When I called to tell her I was coming up for a visit, I said “I’m coming to see you!”
Startled, she echoed back, hearing bad as ever: “You’re coming to live with me???” Not in a million freaking years, I thought. Not if the sky falls in on
every square inch of the world except for your house.
Generally, her inappropriate behavior’s carefully medicated down to a dull white noise, thanks to
a cupful of pills packed in bubbles, administered twice daily by visiting nurses who have finally figured out after a few
wild misadventures that if they didn’t watch Mum swallow them, all hell might unfold.
Some boxes should stay closed. Forrest Gump’s mother was wrong. Life’s not like a box of chocolates.
Life is like a can of worms. Leave the lid on.
In
1967, when my mother’s brother smashed his leg in a bad drunken driving accident, he came to stay, bringing a big laugh
and warm brown eyes and Grandpa’s male pattern baldness. The life of the party, Uncle Harris was basically cheerful
despite being bed-bound and at risk of losing his leg. I loved to sit with him and read the paper, movie reviews, comics,
and light news articles about animals and things that interested me.
One day while walking home from school on the deserted back road, I was approached by a stranger in a car,
asking for directions in a heavily accented voice. My sister Jennifer, a hundred yards behind me, saw the odd angle I was
gazing into the car. Staring at the unfamiliar fleshy thing nestled in black hair in his lap, I assumed it was some sort of
baby animal, bald at birth. Jennifer ran as fast as she could, screaming my name.
Could I identify him? The police wanted to know. He had a crew cut, a funny accent, a hairy black lap,
a red car with a black roof. Really hadn’t noticed his face much. Very helpful.
The incident on the back road triggered something in Mum. As I read the funnies with my uncle, happy for
a little attention and someone to read with, my mother, ever more distraught, decided my broken Uncle Harris was molesting
me. This time, wild-eyed and despite everyone’s protestations, she said she was going to do something about IT. This time, she spat out, she was going to get IT right.

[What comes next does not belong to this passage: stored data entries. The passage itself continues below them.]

(** Every state reachable through the interface is the state a move
    leaves behind or has a power of two of at least 32 bins. *)
Lemma reachable_capacity m :
  reachable m -> moved_from m \/ is_capacity (_binCount m).
Proof.
  induction 1 as [hf m Hnew|c hf m Hc Hcap|m m' _ IH Hcopy|m _ IH|m _ _
                 |m ps block _ IH Hblock|m ps _ _
                 |value_ m k m' v _ IH Hidx|m k v m' _ IH Hput
                 |m k m' _ IH Hrem|m m' _ IH Hclear].
  - right. rewrite (Map_new_binCount _ _ Hnew). exists 5. split; [lia|done].
  - right. destruct (Map_capacity_rounds _ _ _ Hcap) as (j & Hj & -> & _).
    by exists j.
  - destruct IH as [Hmoved|IH].
    + left. by eapply Map_copy_moved_from.
    + right. by rewrite (Map_copy_binCount _ _ Hcopy).
  - by destruct m.
  - left. apply Map_move_moved_from.
  - destruct IH as [(Hu & Hc & _)|IH]; [left|by right].
    unfold moved_from. simpl. split; [done|]. split; [done|]. right.
    destruct block; [done|]. simpl in Hblock. lia.
  - left. unfold moved_from. simpl. auto.
  - destruct IH as [Hmoved|(j & Hj & Hcount)].
    { destruct (moved_from_stuck m k Hmoved) as (_ & _ & Hstuck).
      by rewrite Hstuck in Hidx. }
    right.
    destruct (index_binCount _ _ _ _ _ Hidx) as [[_ ->]|[Hg ->]];
      [by exists j|].
    destruct (shouldGrow_doubles m j Hg Hj Hcount) as [Hlt ->].
    exists (j + 1). split; [lia|]. rewrite Hcount, Z.pow_add_r by lia. lia.
  - destruct IH as [Hmoved|IH].
    { destruct (moved_from_stuck m k Hmoved) as (Hstuck & _).
      by rewrite Hstuck in Hput. }
    right. by rewrite (put_binCount _ _ _ _ Hput).
  - destruct IH as [Hmoved|(j & Hj & Hcount)].
    { destruct (moved_from_stuck m k Hmoved) as (_ & Hstuck & _).
      by rewrite Hstuck in Hrem. }
    right.
    destruct (remove_binCount _ _ _ Hrem) as [[_ ->]|[Hs ->]]; [by exists j|].
    apply shouldShrink_true in Hs as (_ & _ & Hgt).
    rewrite Hcount in *. unfold MIN_BINS in Hgt.
    assert (5 < j).
    { destruct (decide (j = 5)) as [->|]; [pow_consts; lia|lia]. }
    exists (j - 1). split; [lia|]. apply shiftr_1_pow2. lia.
  - destruct IH as [Hmoved|IH].
    + left. by eapply clear_moved_from.
    + right. by rewrite (clear_binCount _ _ Hclear).
Qed.

End Capacity.

(** ** The probe sequence of the sibling revision *)

Section Sibling.
(** * Scrape manager of discovery-crawler (src/services/scrapeManager.js)

    Shallow embedding of the in-memory scheduler ([jobQueue], [activeJobs],
    [completedJobs], [queueJob], [processNextJob], [processJob], [cancelJob],
    [emitSocketEvent]) and of the extraction pipeline run by each worker.

    Modelling choices:
    - a job object is shared between the queue, [activeJobs],
      [completedJobs] and its worker; job ids are unique, so the shared
      objects are kept in one heap keyed by [jobId], and the queues and maps
      hold ids (references);
    - every [await] of [processJob] and of [cancelJob] is an interleaving
      point: a suspended call is a [Thread] that a scheduler step resumes;
    - the external collaborators (repository, discovery service, page
      fetcher, extractors, socket.io) are an oracle record [Services]: a
      call returns [None] when it throws;
    - timestamps ([startedAt], [completedAt], [scrapedAt]) and info-level
      logging are left out: no property here depends on them; error-level
      log lines are kept as the list [logs]. *)

From stdpp Require Import base gmap strings list.
From Stdlib Require Import ZArith.

Set Warnings "-register-all".

(** ** Data model *)

Inductive Priority := High | Normal | Low.

Global Instance Priority_eq_dec : EqDecision Priority.
Proof. solve_decision. Defined.

Inductive Status := Queued | Processing | Complete | Failed | Cancelled.

Global Instance Status_eq_dec : EqDecision Status.
Proof. solve_decision. Defined.

Record Job := mkJob {
  jobId : string;
  domain : string;
  depth : nat;
  priority : Priority;
  maxPages : option nat;
  status : Status;
  progress : nat;
  message : string
}.

Definition job_with_status (s : Status) (j : Job) : Job :=
  mkJob (jobId j) (domain j) (depth j) (priority j) (maxPages j) s (progress j) (message j).
Definition job_with_progress (p : nat) (j : Job) : Job :=
  mkJob (jobId j) (domain j) (depth j) (priority j) (maxPages j) (status j) p (message j).
Definition job_with_message (m : string) (j : Job) : Job :=
  mkJob (jobId j) (domain j) (depth j) (priority j) (maxPages j) (status j) (progress j) m.

(** JSON values: the aggregate result and the extractors' outputs.
    [JNull] also stands for [undefined]. *)
Inductive json :=
  | JNull
  | JBool (b : bool)
  | JNum (n : Z)
  | JStr (s : string)
  | JArr (l : list json)
  | JObj (fields : list (string * json)).

(** JavaScript truthiness, used by [x || default]. *)
Definition truthy (v : json) : bool :=
  match v with
  | JNull => false
  | JBool b => b
  | JNum n => negb (Z.eqb n 0)
  | JStr s => negb (String.eqb s "")
  | JArr _ | JObj _ => true
  end.

Definition js_or (v : option json) (dflt : json) : json :=
  match v with
  | Some x => if truthy x then x else dflt
  | None => dflt
  end.

Fixpoint jget (k : string) (fs : list (string * json)) : option json :=
  match fs with
  | [] => None
  | (k', v) :: fs' => if String.eqb k k' then Some v else jget k fs'
  end.

(** [v.k1.k2...] *)
Fixpoint jpath (ks : list string) (v : json) : option json :=
  match ks with
  | [] => Some v
  | k :: ks' =>
      match v with
      | JObj fs => match jget k fs with Some v' => jpath ks' v' | None => None end
      | _ => None
      end
  end.

(** Decimal rendering of a number, for template strings. *)
Fixpoint digits (fuel n : nat) (acc : string) : string :=
  match fuel with
  | 0 => acc
  | S f =>
      let acc' := String (Ascii.ascii_of_nat (48 + n mod 10)) acc in
      if n <? 10 then acc' else digits f (n / 10) acc'
  end.
Definition nat_to_string (n : nat) : string := digits (S n) n "".

(** A discovered page and a page handed to the extractors. *)
Record Page := mkPage { url : string; title : option string }.
Record PageContent := mkPageContent {
  pc_url : string; pc_title : option string; pc_content : string }.

(** Options passed to [discoveryService.discoverPages]. *)
Record DiscoverOptions := mkDiscoverOptions {
  opt_maxPages : nat; bypassCooldown : bool; cooldownMinutes : nat }.

(** The extractors [processJob] runs, in the order it awaits them. *)
Inductive Extractor :=
  | EnhancedImage | SocialMedia | BlogEx | ColorEx | GeneralEx | IsbnEx.

Definition extractor_order : list Extractor :=
  [EnhancedImage; SocialMedia; BlogEx; ColorEx; GeneralEx; IsbnEx].

(** Payload of a [job-update] event. *)
Record Payload := mkPayload {
  p_jobId : string; p_status : Status; p_progress : nat; p_message : string }.

Record Event := mkEvent { ev_room : string; ev_name : string; ev_data : Payload }.

(** Successful writes to the repository (the durable record). *)
Inductive DbOp :=
  | DbSaveJob (j : Job)
  | DbJobStatus (id : string) (s : Status)
  | DbDomainInsert (d : string) (id : nat)
  | DbDomainData (id : nat) (r : json)
  | DbResults (id : string) (r : json).

(** External collaborators. A field returning [option] or [bool] answers
    [None] / [false] when the call throws. *)
Record Services := mkServices {
  (* [global.io]: [None] when unset; the function answers [false] when
     [io.to(room).emit(event, data)] throws *)
  io : option (string -> string -> Payload -> bool);
  saveJob_ok : Job -> bool;
  updateJobStatus_ok : string -> Status -> bool;
  canResumeJob : string -> option bool;
  (* SELECT id FROM domain_info WHERE domain = ?: [Some None] = no row *)
  query_select_domain : string -> option (option nat);
  (* INSERT INTO domain_info ...: the insertId *)
  query_insert_domain : string -> option nat;
  query_update_data_ok : nat -> json -> bool;
  discoverPages : string -> nat -> string -> DiscoverOptions -> option (list Page);
  (* the returned object's [content] field, [None] inside when absent *)
  extractPageContent : string -> option (option string);
  extract : Extractor -> list PageContent -> option json;
  saveResults_ok : string -> json -> bool
}.

(** ** Aggregate results *)

Definition jstrs (l : list string) : json := JArr (map JStr l).

(** The fixed default palette, shared by both result builders. *)
Definition default_colors : json :=
  JObj [("primaryColor", JStr "#4285f4");
        ("secondaryColors", jstrs ["#ea4335"; "#fbbc05"; "#34a853"]);
        ("palette", jstrs ["#4285f4"; "#ea4335"; "#fbbc05"; "#34a853"; "#ffffff"; "#000000"])].

Definition default_blog : json :=
  JObj [("hasBlog", JBool false); ("blogUrl", JNull); ("articles", JArr [])].

Definition default_isbn : json :=
  JObj [("isbns", JArr []); ("isbnImages", JArr [])].

(** [minimalResults], built when discovery returns no page (scrapedAt left out). *)
Definition minimalResults (d : string) : json :=
  JObj [
    ("domain", JStr d);
    ("general", JObj [
        ("siteStructure", JObj [
            ("title", JStr (d ++ " Website"));
            ("meta", JObj [("description", JStr ("Website for " ++ d));
                           ("keywords", JStr d)]);
            ("sections", JArr [])]);
        ("prominentLinks", JArr []);
        ("navigationStructure", JObj [("mainNav", JArr []); ("footerNav", JArr [])])]);
    ("blog", default_blog);
    ("images", JObj [
        ("all", JArr []); ("byCategory", JObj []); ("heroImages", JArr []);
        ("brandImages", JArr []); ("productImages", JArr []); ("contentImages", JArr []);
        ("backgroundImages", JArr []); ("bannerImages", JArr []); ("galleryImages", JArr []);
        ("socialProofImages", JArr []); ("teamImages", JArr []); ("otherImages", JArr [])]);
    ("colors", default_colors);
    ("isbn", default_isbn)].

(** The per-section defaults of the combined [results] object. *)
Definition default_general (d : string) : json :=
  JObj [
    ("siteStructure", JObj [("title", JStr d); ("meta", JObj []); ("sections", JArr [])]);
    ("prominentLinks", JArr []);
    ("navigationStructure", JObj [("mainNav", JArr []); ("footerNav", JArr [])])].

Definition default_images : json :=
  JObj [("all", JArr []); ("byCategory", JObj []); ("heroImages", JArr []);
        ("brandImages", JArr [])].

Definition default_socialMedia : json :=
  JObj [("links", JArr []); ("content", JObj [])].

Definition section_default (d : string) (e : Extractor) : json :=
  match e with
  | EnhancedImage => default_images
  | SocialMedia => default_socialMedia
  | BlogEx => default_blog
  | ColorEx => default_colors
  | GeneralEx => default_general d
  | IsbnEx => default_isbn
  end.

(** Outcome of the [k]-th extractor: the variable it assigned, [None] when
    the call threw (the variable keeps its initial [null]). *)
Definition out_of (outs : list (option json)) (e : Extractor) : option json :=
  match outs !! (match e with
                 | EnhancedImage => 0 | SocialMedia => 1 | BlogEx => 2
                 | ColorEx => 3 | GeneralEx => 4 | IsbnEx => 5 end) with
  | Some o => o
  | None => None
  end.

Definition section (d : string) (outs : list (option json)) (e : Extractor) : json :=
  js_or (out_of outs e) (section_default d e).

(** The combined [results] object of [processJob] (scrapedAt left out). *)
Definition assemble_results (d : string) (pageCount : nat) (outs : list (option json)) : json :=
  JObj [
    ("domain", JStr d);
    ("pageCount", JNum (Z.of_nat pageCount));
    ("general", section d outs GeneralEx);
    ("blog", section d outs BlogEx);
    ("images", section d outs EnhancedImage);
    ("colors", section d outs ColorEx);
    ("socialMedia", section d outs SocialMedia);
    ("isbn", section d outs IsbnEx)].

Definition section_key (e : Extractor) : string :=
  match e with
  | EnhancedImage => "images" | SocialMedia => "socialMedia" | BlogEx => "blog"
  | ColorEx => "colors" | GeneralEx => "general" | IsbnEx => "isbn"
  end.

(** ** Scheduler state *)

(** Local variables of a running [processJob] call. *)
Record Locals := mkLocals {
  l_domainInfoId : option nat;
  l_pages : list Page;
  l_contents : list (option string);   (* pageContents *)
  l_outs : list (option json)          (* extractor variables, in call order *)
}.

Definition locals0 : Locals := mkLocals None [] [] [].

(** The [await] a suspended [processJob] call is waiting on. *)
Inductive Stage :=
  | W_Status              (* updateJobStatus(jobId, 'processing') *)
  | W_CanResume           (* canResumeJob(jobId) *)
  | W_Select              (* SELECT id FROM domain_info *)
  | W_Insert              (* INSERT INTO domain_info *)
  | W_Discover            (* discoveryService.discoverPages *)
  | W_MinSave (r : json)  (* saveResults(jobId, minimalResults) *)
  | W_MinDone             (* updateJobStatus(..., 'complete') on the minimal path *)
  | W_Page (i : nat)      (* extractPageContent(pages[i].url) *)
  | W_Extract (k : nat)   (* the k-th extractor of [extractor_order] *)
  | W_StoreData (r : json)(* UPDATE domain_info SET data *)
  | W_Done.               (* updateJobStatus(..., 'complete') *)

(** A suspended asynchronous call. *)
Inductive Thread :=
  | Worker (jid : string) (l : Locals) (s : Stage)
  | CancelActive (jid : string).   (* cancelJob awaiting its status write *)

Definition thread_jid (t : Thread) : string :=
  match t with Worker jid _ _ => jid | CancelActive jid => jid end.

Record State := mkState {
  heap : gmap string Job;
  q_high : list string;
  q_normal : list string;
  q_low : list string;
  activeJobs : list string;      (* Map: keys in insertion order *)
  completedJobs : list string;
  threads : list Thread;
  events : list Event;           (* events delivered by the publisher *)
  db : list DbOp;
  logs : list string;            (* logger.error lines *)
  rejected : list string         (* processJob promises that rejected *)
}.

Definition with_heap (h : gmap string Job) (st : State) : State :=
  mkState h (q_high st) (q_normal st) (q_low st) (activeJobs st) (completedJobs st)
    (threads st) (events st) (db st) (logs st) (rejected st).
Definition with_queues (qh qn ql : list string) (st : State) : State :=
  mkState (heap st) qh qn ql (activeJobs st) (completedJobs st)
    (threads st) (events st) (db st) (logs st) (rejected st).
Definition with_active (a : list string) (st : State) : State :=
  mkState (heap st) (q_high st) (q_normal st) (q_low st) a (completedJobs st)
    (threads st) (events st) (db st) (logs st) (rejected st).
Definition with_completed (c : list string) (st : State) : State :=
  mkState (heap st) (q_high st) (q_normal st) (q_low st) (activeJobs st) c
    (threads st) (events st) (db st) (logs st) (rejected st).
Definition with_threads (ts : list Thread) (st : State) : State :=
  mkState (heap st) (q_high st) (q_normal st) (q_low st) (activeJobs st) (completedJobs st)
    ts (events st) (db st) (logs st) (rejected st).
Definition add_event (e : Event) (st : State) : State :=
  mkState (heap st) (q_high st) (q_normal st) (q_low st) (activeJobs st) (completedJobs st)
    (threads st) (events st ++ [e]) (db st) (logs st) (rejected st).
Definition add_db (o : DbOp) (st : State) : State :=
  mkState (heap st) (q_high st) (q_normal st) (q_low st) (activeJobs st) (completedJobs st)
    (threads st) (events st) (db st ++ [o]) (logs st) (rejected st).
Definition add_log (m : string) (st : State) : State :=
  mkState (heap st) (q_high st) (q_normal st) (q_low st) (activeJobs st) (completedJobs st)
    (threads st) (events st) (db st) (logs st ++ [m]) (rejected st).
Definition add_rejected (jid : string) (st : State) : State :=
  mkState (heap st) (q_high st) (q_normal st) (q_low st) (activeJobs st) (completedJobs st)
    (threads st) (events st) (db st) (logs st) (rejected st ++ [jid]).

I got my first honest-to-God, knees-up, stinging gynecological exam at the age of seven, the doc probing
my tiny tissues with instruments. In a red-faced screaming fit, my disoriented mother called me Heather, insisting I was lying
to her. She had, my Aunt Lois would say later, “dropped her basket.”
Uncle Harris was ousted, crushed leg and all, after begging my mother to let him stay and swearing on their
mother’s grave he had done nothing. I believe that until his dying day, he thought I was the one who made up the outrageous
accusations against him. The doctor found no evidence of abuse, but on Mum’s word, the entire extended family knew Harris
for a molester from then on.
After that, my mother’s lucid moment were more rare. Eventually, she decided to build a house of
her own on the land she bought with three thousand dollars her father left her. That was what I think of as my Really Bad
Hair Year. She pitched a tent, and then added a tiny trailer. That was where we lived, in the tent, and then in the trailer,
while she built her weird house.
She could be wildly innovative. Pleased as if she’d found a twenty-dollar bill in her jeans, she’d
say, “This is Paco. I found him hitch-hiking. He said he knows how to make stairs.” And Paco would live with my
mother and her two adolescent daughters for a day or a week, until the stairs were done or it turned out that he was a bum.
As if all mothers brought hitchers home.
As far as we knew, they did.
In
the summer of 1972, my mother boarded a commercial fishing vessel, supposedly as cook. My sister saw her kissing the boat’s
captain. My mother assured me I was with in good hands with the elderly couple who worked at the floating fish house.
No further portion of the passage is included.